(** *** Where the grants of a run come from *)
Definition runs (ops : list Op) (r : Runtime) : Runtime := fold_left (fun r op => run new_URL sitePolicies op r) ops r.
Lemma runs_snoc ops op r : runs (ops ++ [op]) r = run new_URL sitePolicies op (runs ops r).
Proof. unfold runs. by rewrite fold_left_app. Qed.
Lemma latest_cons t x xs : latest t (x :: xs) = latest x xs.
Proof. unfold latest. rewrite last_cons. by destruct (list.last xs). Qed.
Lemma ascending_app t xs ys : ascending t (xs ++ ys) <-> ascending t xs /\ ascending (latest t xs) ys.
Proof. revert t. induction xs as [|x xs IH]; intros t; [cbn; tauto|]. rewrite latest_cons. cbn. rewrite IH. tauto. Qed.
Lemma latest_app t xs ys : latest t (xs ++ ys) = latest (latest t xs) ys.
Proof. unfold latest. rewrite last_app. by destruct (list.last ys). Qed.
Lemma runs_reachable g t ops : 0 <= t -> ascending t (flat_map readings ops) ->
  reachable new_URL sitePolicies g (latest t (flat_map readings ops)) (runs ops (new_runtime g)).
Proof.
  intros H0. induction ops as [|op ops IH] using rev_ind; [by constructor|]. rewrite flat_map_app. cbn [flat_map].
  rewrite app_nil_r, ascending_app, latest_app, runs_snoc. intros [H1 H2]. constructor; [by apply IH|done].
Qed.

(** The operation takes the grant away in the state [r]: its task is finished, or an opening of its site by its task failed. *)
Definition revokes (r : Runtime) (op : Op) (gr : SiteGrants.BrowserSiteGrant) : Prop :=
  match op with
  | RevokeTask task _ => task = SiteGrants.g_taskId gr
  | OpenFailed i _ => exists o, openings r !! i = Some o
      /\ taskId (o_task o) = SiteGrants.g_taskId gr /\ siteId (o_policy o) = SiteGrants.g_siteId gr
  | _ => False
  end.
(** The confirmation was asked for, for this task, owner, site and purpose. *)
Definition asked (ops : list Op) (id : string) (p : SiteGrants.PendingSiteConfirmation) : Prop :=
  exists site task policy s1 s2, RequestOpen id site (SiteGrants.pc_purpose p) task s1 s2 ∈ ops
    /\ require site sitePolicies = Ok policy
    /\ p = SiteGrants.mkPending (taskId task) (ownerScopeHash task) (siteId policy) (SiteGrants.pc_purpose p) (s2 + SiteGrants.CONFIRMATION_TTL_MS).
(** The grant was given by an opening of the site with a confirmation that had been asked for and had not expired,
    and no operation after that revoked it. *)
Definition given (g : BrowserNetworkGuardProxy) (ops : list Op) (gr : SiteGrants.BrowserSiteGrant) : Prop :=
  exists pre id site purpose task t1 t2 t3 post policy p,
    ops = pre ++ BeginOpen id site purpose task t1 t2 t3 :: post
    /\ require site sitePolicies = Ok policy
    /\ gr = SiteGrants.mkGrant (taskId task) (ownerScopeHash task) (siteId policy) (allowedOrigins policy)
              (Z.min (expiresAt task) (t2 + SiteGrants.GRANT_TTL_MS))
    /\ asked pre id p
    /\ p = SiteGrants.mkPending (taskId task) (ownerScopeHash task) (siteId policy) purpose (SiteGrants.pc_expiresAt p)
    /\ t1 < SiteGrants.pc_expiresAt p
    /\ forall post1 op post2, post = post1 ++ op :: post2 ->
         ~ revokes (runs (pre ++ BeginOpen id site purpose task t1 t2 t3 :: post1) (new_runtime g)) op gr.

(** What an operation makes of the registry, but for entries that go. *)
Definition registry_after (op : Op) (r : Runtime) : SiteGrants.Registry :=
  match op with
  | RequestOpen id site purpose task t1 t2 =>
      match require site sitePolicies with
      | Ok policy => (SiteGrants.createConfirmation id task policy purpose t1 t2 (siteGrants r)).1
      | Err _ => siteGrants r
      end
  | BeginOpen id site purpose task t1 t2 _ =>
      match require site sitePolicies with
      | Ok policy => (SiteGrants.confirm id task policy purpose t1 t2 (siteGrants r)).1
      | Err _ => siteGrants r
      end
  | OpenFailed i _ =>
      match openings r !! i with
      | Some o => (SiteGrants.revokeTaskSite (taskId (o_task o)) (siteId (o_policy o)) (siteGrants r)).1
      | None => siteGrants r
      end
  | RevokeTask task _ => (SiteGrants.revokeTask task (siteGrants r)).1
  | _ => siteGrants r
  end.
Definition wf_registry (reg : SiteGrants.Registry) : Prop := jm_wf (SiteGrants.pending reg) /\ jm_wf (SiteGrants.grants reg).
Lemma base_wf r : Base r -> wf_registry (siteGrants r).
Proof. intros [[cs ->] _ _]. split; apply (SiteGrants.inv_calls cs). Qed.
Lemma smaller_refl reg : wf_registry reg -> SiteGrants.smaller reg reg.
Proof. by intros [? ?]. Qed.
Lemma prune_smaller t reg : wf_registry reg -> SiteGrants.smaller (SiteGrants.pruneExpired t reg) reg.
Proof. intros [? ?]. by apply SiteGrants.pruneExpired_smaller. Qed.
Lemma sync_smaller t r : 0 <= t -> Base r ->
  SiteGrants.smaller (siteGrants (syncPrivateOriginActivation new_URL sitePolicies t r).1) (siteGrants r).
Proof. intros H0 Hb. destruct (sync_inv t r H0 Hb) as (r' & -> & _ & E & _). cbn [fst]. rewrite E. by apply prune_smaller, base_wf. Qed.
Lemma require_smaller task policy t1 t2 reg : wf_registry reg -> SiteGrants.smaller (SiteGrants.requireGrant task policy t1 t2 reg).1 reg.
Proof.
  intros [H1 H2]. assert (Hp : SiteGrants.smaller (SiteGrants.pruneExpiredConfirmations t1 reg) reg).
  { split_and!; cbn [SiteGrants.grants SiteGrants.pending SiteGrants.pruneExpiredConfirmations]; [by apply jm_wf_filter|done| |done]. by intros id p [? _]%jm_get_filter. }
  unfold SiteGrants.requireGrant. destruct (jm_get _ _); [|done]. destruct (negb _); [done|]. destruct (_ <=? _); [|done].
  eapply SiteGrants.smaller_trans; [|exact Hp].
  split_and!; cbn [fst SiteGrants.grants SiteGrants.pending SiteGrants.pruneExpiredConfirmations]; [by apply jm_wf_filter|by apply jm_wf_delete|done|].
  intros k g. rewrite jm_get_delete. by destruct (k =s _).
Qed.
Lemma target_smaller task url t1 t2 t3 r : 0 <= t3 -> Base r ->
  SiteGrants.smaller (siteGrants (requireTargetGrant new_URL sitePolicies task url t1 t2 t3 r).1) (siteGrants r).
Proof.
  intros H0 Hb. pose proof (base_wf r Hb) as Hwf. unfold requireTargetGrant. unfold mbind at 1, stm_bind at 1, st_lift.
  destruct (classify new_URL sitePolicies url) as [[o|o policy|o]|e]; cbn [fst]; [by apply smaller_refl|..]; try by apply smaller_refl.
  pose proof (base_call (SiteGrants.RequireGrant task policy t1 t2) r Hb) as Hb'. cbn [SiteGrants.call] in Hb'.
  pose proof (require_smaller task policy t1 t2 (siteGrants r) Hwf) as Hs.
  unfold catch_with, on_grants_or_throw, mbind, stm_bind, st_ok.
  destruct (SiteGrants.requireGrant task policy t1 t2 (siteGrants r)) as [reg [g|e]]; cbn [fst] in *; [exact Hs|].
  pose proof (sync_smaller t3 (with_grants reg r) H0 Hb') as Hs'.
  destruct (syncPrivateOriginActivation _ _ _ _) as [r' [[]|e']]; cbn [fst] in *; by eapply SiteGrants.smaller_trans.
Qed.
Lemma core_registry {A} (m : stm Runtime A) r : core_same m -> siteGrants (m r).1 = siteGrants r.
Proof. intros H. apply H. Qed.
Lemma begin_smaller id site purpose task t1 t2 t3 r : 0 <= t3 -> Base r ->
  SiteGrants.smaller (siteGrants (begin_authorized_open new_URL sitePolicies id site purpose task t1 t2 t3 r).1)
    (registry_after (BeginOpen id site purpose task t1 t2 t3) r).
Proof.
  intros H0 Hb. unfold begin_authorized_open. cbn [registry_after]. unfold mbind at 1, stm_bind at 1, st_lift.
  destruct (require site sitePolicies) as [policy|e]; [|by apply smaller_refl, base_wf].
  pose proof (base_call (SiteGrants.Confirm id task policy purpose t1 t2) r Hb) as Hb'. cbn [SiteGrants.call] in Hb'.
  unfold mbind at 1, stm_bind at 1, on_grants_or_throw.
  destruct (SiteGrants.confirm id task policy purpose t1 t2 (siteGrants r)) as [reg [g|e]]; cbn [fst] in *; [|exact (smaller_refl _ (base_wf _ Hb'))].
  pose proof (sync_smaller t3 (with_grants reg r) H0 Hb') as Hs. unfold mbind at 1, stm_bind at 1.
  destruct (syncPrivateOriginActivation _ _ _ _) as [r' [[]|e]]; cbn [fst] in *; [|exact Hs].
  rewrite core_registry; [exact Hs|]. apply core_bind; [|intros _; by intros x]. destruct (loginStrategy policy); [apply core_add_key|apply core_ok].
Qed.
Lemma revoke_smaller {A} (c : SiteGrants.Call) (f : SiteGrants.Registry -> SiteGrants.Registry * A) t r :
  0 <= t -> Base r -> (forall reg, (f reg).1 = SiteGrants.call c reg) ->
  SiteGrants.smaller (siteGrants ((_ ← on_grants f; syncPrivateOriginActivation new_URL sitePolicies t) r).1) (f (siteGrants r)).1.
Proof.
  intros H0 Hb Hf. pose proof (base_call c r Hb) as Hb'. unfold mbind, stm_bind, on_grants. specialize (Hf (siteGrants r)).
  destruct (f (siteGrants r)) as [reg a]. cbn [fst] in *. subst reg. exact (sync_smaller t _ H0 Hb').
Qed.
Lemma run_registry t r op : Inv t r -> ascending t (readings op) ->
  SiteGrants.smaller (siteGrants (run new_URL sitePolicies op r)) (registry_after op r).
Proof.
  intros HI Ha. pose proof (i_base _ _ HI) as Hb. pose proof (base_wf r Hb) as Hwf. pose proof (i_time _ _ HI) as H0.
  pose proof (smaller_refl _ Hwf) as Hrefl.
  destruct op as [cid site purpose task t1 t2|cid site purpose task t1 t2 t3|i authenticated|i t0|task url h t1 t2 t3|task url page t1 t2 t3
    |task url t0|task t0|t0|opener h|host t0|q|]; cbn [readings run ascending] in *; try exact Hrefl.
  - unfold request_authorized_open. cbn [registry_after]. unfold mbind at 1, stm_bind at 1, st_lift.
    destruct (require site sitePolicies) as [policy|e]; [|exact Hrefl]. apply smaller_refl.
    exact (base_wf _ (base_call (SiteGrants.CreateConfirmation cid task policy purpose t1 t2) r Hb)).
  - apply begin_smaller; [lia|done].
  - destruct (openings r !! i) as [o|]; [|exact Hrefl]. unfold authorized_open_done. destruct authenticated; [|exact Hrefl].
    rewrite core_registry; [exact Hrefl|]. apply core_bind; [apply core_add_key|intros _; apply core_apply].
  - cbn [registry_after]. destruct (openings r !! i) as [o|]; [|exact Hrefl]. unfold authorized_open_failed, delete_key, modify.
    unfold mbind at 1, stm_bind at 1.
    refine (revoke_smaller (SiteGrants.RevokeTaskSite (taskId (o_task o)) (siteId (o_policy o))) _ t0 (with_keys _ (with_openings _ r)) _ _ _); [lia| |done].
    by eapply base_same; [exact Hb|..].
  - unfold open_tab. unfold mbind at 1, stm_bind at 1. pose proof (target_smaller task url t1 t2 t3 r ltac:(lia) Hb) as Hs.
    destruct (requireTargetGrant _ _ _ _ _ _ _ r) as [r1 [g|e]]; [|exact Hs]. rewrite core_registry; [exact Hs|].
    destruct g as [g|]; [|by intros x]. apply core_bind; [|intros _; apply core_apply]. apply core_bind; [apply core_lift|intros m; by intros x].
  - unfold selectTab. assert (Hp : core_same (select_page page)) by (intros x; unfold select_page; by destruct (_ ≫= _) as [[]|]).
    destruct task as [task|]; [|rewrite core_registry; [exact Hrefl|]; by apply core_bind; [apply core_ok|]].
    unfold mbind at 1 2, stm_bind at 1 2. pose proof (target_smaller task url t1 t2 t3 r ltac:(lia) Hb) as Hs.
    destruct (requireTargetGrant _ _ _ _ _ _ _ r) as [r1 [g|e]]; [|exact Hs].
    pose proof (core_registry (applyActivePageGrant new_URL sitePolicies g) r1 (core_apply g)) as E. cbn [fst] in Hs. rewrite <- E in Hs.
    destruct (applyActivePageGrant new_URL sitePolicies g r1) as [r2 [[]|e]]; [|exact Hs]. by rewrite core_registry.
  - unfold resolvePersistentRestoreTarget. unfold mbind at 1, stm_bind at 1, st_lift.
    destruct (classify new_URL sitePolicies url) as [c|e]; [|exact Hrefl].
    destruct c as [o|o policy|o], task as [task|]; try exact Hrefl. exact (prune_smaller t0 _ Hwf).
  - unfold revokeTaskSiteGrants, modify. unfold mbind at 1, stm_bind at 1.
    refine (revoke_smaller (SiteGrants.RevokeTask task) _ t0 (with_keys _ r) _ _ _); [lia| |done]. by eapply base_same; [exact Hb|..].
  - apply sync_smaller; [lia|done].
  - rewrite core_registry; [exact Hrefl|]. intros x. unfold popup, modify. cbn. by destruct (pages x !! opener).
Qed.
★ ★ ★ ★
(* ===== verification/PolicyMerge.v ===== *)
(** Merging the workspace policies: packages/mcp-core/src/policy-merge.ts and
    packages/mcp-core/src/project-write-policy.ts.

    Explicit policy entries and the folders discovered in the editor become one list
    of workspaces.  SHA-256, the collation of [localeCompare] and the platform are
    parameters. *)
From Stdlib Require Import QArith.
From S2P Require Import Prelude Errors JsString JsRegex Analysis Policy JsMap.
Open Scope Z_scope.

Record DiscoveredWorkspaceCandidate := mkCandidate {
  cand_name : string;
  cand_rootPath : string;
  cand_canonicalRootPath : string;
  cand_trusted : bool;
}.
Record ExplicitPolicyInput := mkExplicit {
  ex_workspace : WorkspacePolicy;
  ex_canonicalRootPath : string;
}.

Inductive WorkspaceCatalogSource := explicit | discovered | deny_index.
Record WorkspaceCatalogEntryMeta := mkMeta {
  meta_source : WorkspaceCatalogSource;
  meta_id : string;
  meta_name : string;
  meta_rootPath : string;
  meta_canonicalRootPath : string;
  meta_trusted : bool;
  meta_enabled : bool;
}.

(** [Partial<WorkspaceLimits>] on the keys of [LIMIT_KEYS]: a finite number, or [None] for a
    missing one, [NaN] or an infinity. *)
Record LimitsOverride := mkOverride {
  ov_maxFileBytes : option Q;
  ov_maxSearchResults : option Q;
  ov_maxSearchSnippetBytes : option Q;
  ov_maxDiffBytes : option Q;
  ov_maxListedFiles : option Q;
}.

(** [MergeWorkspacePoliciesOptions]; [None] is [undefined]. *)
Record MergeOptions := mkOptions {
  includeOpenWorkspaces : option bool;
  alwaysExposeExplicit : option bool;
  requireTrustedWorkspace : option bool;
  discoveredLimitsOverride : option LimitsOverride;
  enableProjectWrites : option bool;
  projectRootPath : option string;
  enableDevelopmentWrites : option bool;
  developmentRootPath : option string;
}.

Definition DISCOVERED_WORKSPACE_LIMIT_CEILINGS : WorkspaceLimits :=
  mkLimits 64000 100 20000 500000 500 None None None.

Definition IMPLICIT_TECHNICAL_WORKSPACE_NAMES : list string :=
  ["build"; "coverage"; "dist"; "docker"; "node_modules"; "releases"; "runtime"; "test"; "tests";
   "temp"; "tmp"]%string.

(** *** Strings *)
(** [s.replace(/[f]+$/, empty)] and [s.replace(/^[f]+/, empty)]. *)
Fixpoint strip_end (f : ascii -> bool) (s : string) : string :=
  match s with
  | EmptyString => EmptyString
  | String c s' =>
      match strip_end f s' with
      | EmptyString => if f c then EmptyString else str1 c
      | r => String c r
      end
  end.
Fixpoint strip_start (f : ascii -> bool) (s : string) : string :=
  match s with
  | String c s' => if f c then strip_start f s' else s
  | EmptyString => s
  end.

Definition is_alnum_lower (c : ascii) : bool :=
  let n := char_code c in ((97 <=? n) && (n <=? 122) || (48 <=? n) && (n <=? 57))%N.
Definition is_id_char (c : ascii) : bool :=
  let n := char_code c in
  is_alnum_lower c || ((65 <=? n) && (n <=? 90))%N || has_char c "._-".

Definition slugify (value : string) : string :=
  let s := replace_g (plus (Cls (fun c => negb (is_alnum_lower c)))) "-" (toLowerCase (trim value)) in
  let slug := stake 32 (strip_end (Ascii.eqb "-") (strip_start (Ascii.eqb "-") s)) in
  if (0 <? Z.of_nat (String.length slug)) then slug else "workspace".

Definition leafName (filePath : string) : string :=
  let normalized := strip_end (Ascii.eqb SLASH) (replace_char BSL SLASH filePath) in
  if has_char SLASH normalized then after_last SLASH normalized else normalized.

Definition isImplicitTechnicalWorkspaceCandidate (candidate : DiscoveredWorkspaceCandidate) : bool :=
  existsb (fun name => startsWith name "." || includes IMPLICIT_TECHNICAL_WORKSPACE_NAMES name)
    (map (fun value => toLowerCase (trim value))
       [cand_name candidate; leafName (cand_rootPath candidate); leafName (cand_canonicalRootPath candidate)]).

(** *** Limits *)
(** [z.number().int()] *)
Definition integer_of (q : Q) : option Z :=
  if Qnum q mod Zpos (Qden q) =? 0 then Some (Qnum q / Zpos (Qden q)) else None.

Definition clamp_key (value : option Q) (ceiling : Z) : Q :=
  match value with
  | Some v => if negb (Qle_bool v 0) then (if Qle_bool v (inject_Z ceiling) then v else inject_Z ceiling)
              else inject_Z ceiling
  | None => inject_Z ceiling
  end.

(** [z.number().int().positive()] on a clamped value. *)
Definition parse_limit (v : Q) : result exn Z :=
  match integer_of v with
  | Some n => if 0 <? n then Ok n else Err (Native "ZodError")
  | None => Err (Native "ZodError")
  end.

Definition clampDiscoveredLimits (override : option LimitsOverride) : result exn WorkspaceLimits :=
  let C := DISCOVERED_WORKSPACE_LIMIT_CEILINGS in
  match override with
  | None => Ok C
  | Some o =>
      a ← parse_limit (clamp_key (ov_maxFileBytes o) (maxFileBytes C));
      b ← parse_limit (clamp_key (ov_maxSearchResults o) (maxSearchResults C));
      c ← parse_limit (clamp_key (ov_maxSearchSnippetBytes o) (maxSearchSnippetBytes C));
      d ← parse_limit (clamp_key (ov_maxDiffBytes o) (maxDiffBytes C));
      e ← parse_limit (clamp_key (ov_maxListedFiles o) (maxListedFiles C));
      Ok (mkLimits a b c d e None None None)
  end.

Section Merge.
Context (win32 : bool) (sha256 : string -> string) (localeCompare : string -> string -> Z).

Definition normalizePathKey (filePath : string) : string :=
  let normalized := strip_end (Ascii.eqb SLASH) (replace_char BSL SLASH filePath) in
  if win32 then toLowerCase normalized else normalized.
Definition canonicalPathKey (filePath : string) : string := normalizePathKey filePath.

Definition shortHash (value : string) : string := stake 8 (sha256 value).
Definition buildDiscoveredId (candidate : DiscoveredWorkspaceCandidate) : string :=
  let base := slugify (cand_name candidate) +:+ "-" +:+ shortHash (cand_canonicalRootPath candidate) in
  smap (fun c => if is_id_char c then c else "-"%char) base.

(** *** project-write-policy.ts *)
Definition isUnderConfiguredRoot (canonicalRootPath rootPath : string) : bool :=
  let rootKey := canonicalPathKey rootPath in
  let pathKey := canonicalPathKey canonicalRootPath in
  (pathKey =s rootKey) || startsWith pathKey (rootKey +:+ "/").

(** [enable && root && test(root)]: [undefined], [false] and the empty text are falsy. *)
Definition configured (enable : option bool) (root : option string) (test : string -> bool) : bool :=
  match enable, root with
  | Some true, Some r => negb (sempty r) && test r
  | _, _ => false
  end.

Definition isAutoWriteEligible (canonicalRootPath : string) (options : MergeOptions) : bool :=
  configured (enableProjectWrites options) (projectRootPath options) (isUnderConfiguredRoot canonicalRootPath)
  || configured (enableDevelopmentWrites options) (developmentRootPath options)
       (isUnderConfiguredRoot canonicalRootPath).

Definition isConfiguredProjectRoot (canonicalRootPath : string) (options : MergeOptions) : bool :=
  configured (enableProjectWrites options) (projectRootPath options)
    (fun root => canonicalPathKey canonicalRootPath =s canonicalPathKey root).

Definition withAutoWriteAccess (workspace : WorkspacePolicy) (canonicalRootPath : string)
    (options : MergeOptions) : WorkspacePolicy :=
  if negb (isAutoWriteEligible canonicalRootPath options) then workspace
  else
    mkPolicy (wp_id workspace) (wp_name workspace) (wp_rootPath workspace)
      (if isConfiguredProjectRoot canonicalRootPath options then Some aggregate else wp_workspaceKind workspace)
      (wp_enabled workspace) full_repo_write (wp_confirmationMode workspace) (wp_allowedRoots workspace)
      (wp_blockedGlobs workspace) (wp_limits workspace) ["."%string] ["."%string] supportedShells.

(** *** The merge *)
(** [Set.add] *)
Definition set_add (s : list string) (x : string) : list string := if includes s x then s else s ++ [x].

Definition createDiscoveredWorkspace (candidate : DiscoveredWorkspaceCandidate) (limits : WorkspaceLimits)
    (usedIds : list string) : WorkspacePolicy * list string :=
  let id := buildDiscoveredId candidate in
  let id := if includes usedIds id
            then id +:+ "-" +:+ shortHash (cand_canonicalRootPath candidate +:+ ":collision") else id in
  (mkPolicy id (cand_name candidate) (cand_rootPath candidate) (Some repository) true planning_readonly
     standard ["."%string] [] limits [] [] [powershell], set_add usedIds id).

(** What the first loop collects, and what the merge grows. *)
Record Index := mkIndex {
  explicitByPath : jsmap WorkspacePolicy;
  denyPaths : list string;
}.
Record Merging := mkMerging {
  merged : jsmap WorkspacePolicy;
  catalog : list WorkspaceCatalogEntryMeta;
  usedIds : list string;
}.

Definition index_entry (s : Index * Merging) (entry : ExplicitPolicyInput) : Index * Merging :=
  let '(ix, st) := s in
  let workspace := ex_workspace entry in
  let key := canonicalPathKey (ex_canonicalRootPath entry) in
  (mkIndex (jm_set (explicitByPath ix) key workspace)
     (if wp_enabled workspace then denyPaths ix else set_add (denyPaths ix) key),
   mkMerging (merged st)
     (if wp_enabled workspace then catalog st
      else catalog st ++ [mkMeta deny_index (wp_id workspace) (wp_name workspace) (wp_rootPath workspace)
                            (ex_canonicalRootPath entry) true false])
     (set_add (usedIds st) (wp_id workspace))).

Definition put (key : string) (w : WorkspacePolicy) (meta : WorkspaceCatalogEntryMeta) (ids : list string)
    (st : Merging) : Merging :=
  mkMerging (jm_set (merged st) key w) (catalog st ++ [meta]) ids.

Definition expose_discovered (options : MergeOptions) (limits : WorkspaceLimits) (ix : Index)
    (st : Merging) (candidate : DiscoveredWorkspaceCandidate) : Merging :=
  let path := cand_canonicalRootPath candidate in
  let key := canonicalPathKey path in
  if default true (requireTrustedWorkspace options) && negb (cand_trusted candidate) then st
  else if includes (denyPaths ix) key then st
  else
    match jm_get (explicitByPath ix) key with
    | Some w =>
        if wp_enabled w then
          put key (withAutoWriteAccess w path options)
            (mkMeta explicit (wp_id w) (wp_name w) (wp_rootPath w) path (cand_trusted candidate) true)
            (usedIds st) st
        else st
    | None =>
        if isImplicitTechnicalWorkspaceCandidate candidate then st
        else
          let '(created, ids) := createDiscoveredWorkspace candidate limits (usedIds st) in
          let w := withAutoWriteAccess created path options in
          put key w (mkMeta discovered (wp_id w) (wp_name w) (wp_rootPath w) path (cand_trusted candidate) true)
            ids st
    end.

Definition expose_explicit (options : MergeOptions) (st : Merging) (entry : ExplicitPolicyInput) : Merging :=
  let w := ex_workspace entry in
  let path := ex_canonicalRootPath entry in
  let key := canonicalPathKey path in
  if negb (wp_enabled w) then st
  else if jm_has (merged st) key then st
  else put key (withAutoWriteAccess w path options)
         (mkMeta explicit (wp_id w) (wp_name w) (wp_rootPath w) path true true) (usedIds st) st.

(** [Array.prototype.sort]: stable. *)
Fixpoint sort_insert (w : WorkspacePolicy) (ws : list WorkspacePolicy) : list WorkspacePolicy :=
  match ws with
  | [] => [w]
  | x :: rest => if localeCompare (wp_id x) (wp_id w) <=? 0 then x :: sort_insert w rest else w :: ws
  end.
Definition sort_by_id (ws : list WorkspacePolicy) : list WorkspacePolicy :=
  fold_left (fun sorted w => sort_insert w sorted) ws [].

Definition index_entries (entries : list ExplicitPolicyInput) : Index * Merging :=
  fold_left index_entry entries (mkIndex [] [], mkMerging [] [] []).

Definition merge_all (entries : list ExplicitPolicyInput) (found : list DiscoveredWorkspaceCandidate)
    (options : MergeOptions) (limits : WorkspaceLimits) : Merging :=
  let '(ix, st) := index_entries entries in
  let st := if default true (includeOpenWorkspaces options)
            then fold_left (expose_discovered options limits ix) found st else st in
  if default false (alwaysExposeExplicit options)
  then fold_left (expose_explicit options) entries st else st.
★ ★ ★ ★
Required work
Count the lines in the records that contain the word "isConfiguredProjectRoot", and give only that number.

Response area
2